Compromise at the Wall
Natan Sharansky stood up to the KGB over years of nonviolent resistance, opening one of the small cracks that would eventually bring down the Iron Curtain.
Now he faces a perhaps more daunting task: Mediating efforts between pluralists and Orthodox authorities over access to the Western Wall.
The last few weeks have seen heightened tension at the Wall, as members of the Women of the Wall have sought the right to pray as a group and in tallitot and tefillin at Judaism’s holiest site. They have been met by police who, heeding court orders and the Orthodox rabbis with authority over the Kotel plaza, have blocked their way or detained the worshipers.
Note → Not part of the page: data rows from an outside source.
(** X9.  In a state where the store root resolves, a [NewBucket] that
    reports no error has added exactly one entry, a directory named by
    the bucket directly under the root, where nothing was before.
    Creating the same bucket again then fails with the conflict error
    and changes nothing; and when every entry of the state before lay in
    a directory, the new bucket is empty: [Get] fails with the
    object-not-found error for every key. *)
Theorem NewBucket_creates_one_empty_bucket (s : Storage) (fs fs1 : FS) (name : string)
    (pr : list string) :
  walk fs (Strings.Split (path s) "/") (inl []) = inl pr ->
  NewBucket s fs name = (fs1, None) ->
  fs !! (pr ++ [name]) = None
  /\ fs1 = <[pr ++ [name] := Dir]> fs
  /\ NewBucket s fs1 name = (fs1, Some BucketAlreadyExists)
  /\ (well_formed fs -> forall key, Get s fs1 name key = Err ObjectNotFound).
Proof.
  intros Hr HN. rewrite (NewBucket_cases s fs name pr Hr) in HN.
  destruct (validName name) eqn:Hv; [discriminate |].
  destruct (is_dir fs pr) eqn:Hd; simpl in HN; [| discriminate].
  destruct (fs !! (pr ++ [name])) eqn:En; [discriminate |].
  injection HN as <-. set (fs1 := <[pr ++ [name] := Dir]> fs).
  assert (Hx : extends fs fs1) by (apply extends_insert; congruence).
  pose proof (extends_walk _ _ _ _ _ Hx Hr) as Hr1.
  pose proof (validName_plain _ Hv) as Hp.
  assert (Hw1 : walk fs1 (bucket_path s name) (inl []) = inl (pr ++ [name])).
  { rewrite (bucket_path_plain _ _ Hp), walk_snoc, Hr1, (step_plain _ _ _ Hp),
      (extends_is_dir _ _ _ Hx Hd). simpl. unfold fs1. rewrite lookup_insert_eq. reflexivity. }
  assert (Hn1 : fs1 !! (pr ++ [name]) = Some Dir) by apply lookup_insert_eq.
  split; [reflexivity |]. split; [reflexivity |]. split.
  - rewrite (NewBucket_cases s fs1 name pr Hr1), Hv, (extends_is_dir _ _ _ Hx Hd), Hn1.
    reflexivity.
  - intros Hwf key. pose proof (Sha256Hash_plain (Bytes.of_string key)) as Hh.
    unfold Get. rewrite existPath_bucket, Hw1, node_at_snoc, Hn1. cbn [negb].
    rewrite (existPath_object _ _ _ _ _ Hh Hw1).
    assert (E : fs1 !! ((pr ++ [name]) ++ [Sha256Hash (Bytes.of_string key)]) = None).
    { unfold fs1. rewrite lookup_insert_ne by (symmetry; apply snoc_neq_self).
      apply well_formed_below; [exact Hwf | exact En | apply snoc_not_nil]. }
    rewrite E, andb_false_r. reflexivity.
Qed.

(** X10.  Creating a bucket changes nothing another bucket holds.  In
    a state where the store root resolves, [NewBucket(name)], successful
    or not, changes the result of no [Get] on a bucket with another name
    that the naming rules accept. *)
Theorem NewBucket_leaves_other_buckets_alone (s : Storage) (fs : FS) (name B key : string)
    (pr : list string) :
  walk fs (Strings.Split (path s) "/") (inl []) = inl pr ->
  validName B = None -> B <> name ->
  Get s (NewBucket s fs name).1 B key = Get s fs B key.
Proof.
  intros Hr HB Hne. rewrite (NewBucket_cases s fs name pr Hr).
  destruct (validName name) eqn:Hv; [reflexivity |].
  destruct (is_dir fs pr) eqn:Hd; simpl; [| reflexivity].
  destruct (fs !! (pr ++ [name])) eqn:En; [reflexivity |]. simpl.
  assert (Hx : extends fs (<[pr ++ [name] := Dir]> fs))
    by (apply extends_insert; congruence).
  apply (Get_other_bucket s fs _ name B key pr (validName_plain _ Hv) (validName_plain _ HB)
           (not_eq_sym Hne) Hr (extends_walk _ _ _ _ _ Hx Hr)).
  apply same_outside_insert. reflexivity.
Qed.

End BucketFacts.

Section PutAgain.
Context {rt : GoRuntime} {codec : JSONCodec}.
Import OS OSFacts StoreFacts DeleteFacts AliasFacts FrameFacts.

(** [Put] succeeds when the bucket is a directory and nothing stands in
    the way of the object directory and its two files. *)
Lemma Put_succeeds (s : Storage) (fs : FS) (bucket key : string) (body : list Z) (now : Z)
    (pb : list string) :
  let ph := pb ++ [Sha256Hash (Bytes.of_string key)] in
  marshals codec ->
  walk fs (bucket_path s bucket) (inl []) = inl pb ->
  is_dir fs pb = true ->
  (forall d, fs !! ph <> Some (File d)) ->
  fs !! (ph ++ ["metadata.json"]) <> Some Dir ->
  fs !! (ph ++ ["body"]) <> Some Dir ->
  exists fs', Put s fs bucket key body now = (fs', None).
Proof.
  intros ph Hm Hw Hd Hph Hmeta Hbody.
  pose proof (Sha256Hash_plain (Bytes.of_string key)) as Hh.
  set (hash := Sha256Hash (Bytes.of_string key)) in *.
  rewrite Put_unfold, existPath_bucket, Hw, (is_dir_node _ _ Hd). cbn [negb]. cbv zeta.
  fold hash. rewrite (MkdirAll_object _ _ _ _ _ Hh Hw), Hd. cbn [negb]. fold ph.
  assert (Hgen : forall fs2,
             walk fs2 (bucket_path s bucket) (inl []) = inl pb ->
             is_dir fs2 pb = true ->
             fs2 !! ph = Some Dir ->
             fs2 !! (ph ++ ["metadata.json"]) <> Some Dir ->
             fs2 !! (ph ++ ["body"]) <> Some Dir ->
             exists fs',
               put_files (path s +:+ "/" +:+ bucket +:+ "/" +:+ hash) fs2 key body now
               = (fs', None)).
  { clear fs Hw Hd Hph Hmeta Hbody. intros fs2 Hw Hd Hph Hmeta Hbody.
    pose proof (walk_object s fs2 bucket hash pb Dir Hh Hw Hd Hph) as Hwo.
    assert (Hdh : is_dir fs2 ph = true).
    { unfold is_dir, ph. rewrite node_at_snoc. fold ph. rewrite Hph. reflexivity. }
    unfold put_files.
    destruct (Hm {| ContentHash := Sha256Hash body;
                    ContentSize := Z.of_nat (length body);
                    OriginalKey := key; LastModified := now |}) as (mb & ->).
    change "/metadata.json" with (String "/" "metadata.json").
    change "/body" with (String "/" "body").
    rewrite (WriteFile_child _ _ _ _ _ plain_metadata Hwo). fold ph. rewrite Hdh. cbn [negb].
    set (fs3 := <[ph ++ ["metadata.json"] := File mb]> fs2).
    assert (E3 : (match fs2 !! (ph ++ ["metadata.json"]) with
                  | Some Dir =>
                      (fs2, Some (PathError "open"
                                    ((path s +:+ "/" +:+ bucket +:+ "/" +:+ hash)
                                     +:+ String "/" "metadata.json") EISDIR))
                  | _ => (fs3, None)
                  end) = (fs3, None)).
    { destruct (fs2 !! (ph ++ ["metadata.json"])) as [[|d]|]; congruence. }
    rewrite E3.
    assert (Hx3 : extends fs2 fs3).
    { apply extends_insert. intros H. contradiction. }
    rewrite (WriteFile_child _ _ _ _ _ plain_body (extends_walk _ _ _ _ _ Hx3 Hwo)).
    fold ph. rewrite (extends_is_dir _ _ _ Hx3 Hdh). cbn [negb].
    assert (Hb3 : fs3 !! (ph ++ ["body"]) <> Some Dir).
    { unfold fs3. rewrite lookup_insert_ne by (intros H; apply snoc_inj in H; discriminate).
      exact Hbody. }
    destruct (fs3 !! (ph ++ ["body"])) as [[|d]|]; [congruence | eauto | eauto]. }
  destruct (fs !! ph) as [[|d]|] eqn:E.
  - apply Hgen; assumption.
  - exfalso. exact (Hph d eq_refl).
  - assert (Hx : extends fs (<[ph := Dir]> fs)) by (apply extends_insert; congruence).
    apply Hgen.
    + exact (extends_walk _ _ _ _ _ Hx Hw).
    + exact (extends_is_dir _ _ _ Hx Hd).
    + apply lookup_insert_eq.
    + rewrite lookup_insert_ne by (symmetry; apply snoc_neq_self). exact Hmeta.
    + rewrite lookup_insert_ne by (symmetry; apply snoc_neq_self). exact Hbody.
Qed.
These confrontations have outraged many, especially American Jews who take pluralism for granted and don’t believe the Wall should be the exclusive domain of one religious denomination.
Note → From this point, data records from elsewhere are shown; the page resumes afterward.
(** * The branching-model notebook (answers/05 Model Architectures-ANSWER_KEY.ipynb)

    The notebook is a straight-line Python 2 script over the Neon framework:
    it imports names, builds configuration objects, assembles three layer
    paths that share two branch markers, wraps them in a tree, builds a
    cost aggregate, initializes the model and trains it.

    The framework itself is not part of the repository.  The embedding keeps
    it abstract: every interaction with it (an import, a call, a method
    invocation) is an event; a [Framework] says at which events an exception
    is raised and what the MNIST loader returns.  What the
    notebook itself does -- the order of the calls, the arguments it passes,
    the objects it shares between paths, the names it binds -- is executed
    in a state-and-exception monad over a store of objects. *)

From stdpp Require Import base option list strings.
From Stdlib Require Import ZArith QArith.

Open Scope Z_scope.
Open Scope string_scope.
Open Scope list_scope.

(** ** Python values *)

(** [VObj id] is a reference to the object number [id] of the store; two
    references denote the same object exactly when their numbers agree.
    [VFloat q] carries the decimal value of the literal as it is written
    in the source. *)
#[warnings="-register-all"]
Inductive Value : Type :=
| VNone
| VBool (b : bool)
| VInt (z : Z)
| VFloat (q : Q)
| VStr (s : string)
| VObj (id : nat)
| VList (items : list Value)
| VTuple (items : list Value).

(** Keyword arguments, and the [dict(k=v, ...)] records splatted into them. *)
Definition Kwargs : Type := list (string * Value).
Sharansky, chair of the Jewish Agency for Israel, is seeking a solution that will placate traditionalists while expanding the rights of men and women to worship at the Wall as they see fit. His latest proposal would create a space at the southern end of the Wall at Robinson’s Arch, where men and women can wear prayer shawls and tefillin and hold egalitarian services. Among the supporters of the plan is Anat Hoffman, director of the Israel Religious Action Center and chair of Women of the Wall. “It’s not everything we were hoping for, but we will compromise,” Hoffman told the Forward. “You don’t always have to be right; you have to be smart, and compromise is a sign of maturity and understanding what’s at stake here.”
The plan has its critics, but Hoffman’s initial endorsement suggests what many observers have hoped all along: that the site of so much Jewish history and spirituality can become a symbol of compromise and coexistence, instead of a source of hostility. Wouldn’t that be an appropriate way to mark the 65th anniversary of Israeli independence?